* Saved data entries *

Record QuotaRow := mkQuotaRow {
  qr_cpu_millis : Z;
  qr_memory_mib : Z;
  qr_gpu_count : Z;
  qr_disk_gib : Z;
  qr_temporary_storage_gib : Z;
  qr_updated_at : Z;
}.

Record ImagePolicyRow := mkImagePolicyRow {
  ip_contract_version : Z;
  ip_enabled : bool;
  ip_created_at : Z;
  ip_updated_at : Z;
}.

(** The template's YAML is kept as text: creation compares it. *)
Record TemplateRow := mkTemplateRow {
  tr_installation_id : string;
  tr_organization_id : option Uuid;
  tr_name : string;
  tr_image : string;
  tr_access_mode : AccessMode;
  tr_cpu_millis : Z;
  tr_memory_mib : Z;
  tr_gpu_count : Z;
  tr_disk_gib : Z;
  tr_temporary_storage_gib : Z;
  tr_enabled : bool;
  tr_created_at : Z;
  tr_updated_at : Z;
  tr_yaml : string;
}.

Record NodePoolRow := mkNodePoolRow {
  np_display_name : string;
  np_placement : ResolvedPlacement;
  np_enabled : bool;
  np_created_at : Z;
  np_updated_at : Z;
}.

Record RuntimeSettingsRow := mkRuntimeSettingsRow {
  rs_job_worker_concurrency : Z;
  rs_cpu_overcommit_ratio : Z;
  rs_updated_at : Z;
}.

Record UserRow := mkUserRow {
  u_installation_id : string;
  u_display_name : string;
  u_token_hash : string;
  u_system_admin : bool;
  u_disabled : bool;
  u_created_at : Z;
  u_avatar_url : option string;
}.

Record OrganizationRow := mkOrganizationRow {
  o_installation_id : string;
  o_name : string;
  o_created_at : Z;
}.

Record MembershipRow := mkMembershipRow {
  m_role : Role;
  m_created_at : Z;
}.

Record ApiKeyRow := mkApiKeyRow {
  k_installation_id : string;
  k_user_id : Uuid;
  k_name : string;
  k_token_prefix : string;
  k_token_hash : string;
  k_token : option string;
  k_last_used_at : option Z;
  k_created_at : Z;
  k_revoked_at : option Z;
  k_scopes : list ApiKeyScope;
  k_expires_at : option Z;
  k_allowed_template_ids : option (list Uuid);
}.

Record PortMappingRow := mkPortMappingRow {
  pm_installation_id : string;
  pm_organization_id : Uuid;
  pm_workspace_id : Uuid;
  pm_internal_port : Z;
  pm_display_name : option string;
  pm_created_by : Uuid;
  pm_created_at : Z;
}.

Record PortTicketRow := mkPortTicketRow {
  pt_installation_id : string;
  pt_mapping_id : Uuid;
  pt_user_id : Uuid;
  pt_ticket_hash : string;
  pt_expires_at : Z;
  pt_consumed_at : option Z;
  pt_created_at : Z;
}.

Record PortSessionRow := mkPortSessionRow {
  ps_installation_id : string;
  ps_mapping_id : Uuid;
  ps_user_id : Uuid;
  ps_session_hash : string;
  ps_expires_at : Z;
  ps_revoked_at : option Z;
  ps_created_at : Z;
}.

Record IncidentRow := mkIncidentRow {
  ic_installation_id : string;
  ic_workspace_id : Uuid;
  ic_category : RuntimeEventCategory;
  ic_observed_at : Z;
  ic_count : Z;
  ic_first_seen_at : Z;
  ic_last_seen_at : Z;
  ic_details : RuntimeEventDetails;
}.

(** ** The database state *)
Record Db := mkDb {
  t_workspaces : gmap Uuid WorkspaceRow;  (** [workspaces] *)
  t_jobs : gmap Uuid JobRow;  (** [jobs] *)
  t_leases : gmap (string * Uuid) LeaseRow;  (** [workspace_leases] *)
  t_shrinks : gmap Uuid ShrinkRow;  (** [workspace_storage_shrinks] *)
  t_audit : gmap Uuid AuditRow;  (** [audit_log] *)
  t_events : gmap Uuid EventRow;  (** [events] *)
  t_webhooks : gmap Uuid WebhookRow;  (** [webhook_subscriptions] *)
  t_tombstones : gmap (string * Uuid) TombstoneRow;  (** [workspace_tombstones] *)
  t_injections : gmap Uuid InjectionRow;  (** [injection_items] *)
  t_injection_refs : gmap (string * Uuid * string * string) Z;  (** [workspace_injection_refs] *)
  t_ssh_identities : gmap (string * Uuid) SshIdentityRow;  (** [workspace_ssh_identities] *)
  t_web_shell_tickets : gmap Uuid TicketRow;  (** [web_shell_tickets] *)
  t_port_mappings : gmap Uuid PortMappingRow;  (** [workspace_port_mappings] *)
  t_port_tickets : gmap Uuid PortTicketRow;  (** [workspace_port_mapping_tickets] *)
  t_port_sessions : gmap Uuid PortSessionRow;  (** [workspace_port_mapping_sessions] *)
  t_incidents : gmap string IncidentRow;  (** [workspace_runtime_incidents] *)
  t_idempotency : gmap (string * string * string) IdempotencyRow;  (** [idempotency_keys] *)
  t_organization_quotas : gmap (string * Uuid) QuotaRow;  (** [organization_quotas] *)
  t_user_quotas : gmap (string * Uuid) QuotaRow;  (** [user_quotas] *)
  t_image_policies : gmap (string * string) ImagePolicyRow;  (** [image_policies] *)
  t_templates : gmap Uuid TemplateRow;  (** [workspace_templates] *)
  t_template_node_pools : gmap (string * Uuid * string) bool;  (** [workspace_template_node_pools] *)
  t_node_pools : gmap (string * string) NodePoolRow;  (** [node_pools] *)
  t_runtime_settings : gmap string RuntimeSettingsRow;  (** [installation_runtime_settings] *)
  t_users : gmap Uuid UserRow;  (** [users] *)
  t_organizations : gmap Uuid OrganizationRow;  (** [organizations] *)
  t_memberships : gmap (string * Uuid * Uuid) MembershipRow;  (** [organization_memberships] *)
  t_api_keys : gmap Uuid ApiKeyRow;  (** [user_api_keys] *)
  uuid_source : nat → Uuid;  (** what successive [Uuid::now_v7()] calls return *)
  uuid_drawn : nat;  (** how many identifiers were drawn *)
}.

* What you need to do *
Scan the records above for the string "UserRow", and copy every line where it turns up.

* Output for this exercise *
Record UserRow := mkUserRow {
  t_users : gmap Uuid UserRow;  (** [users] *)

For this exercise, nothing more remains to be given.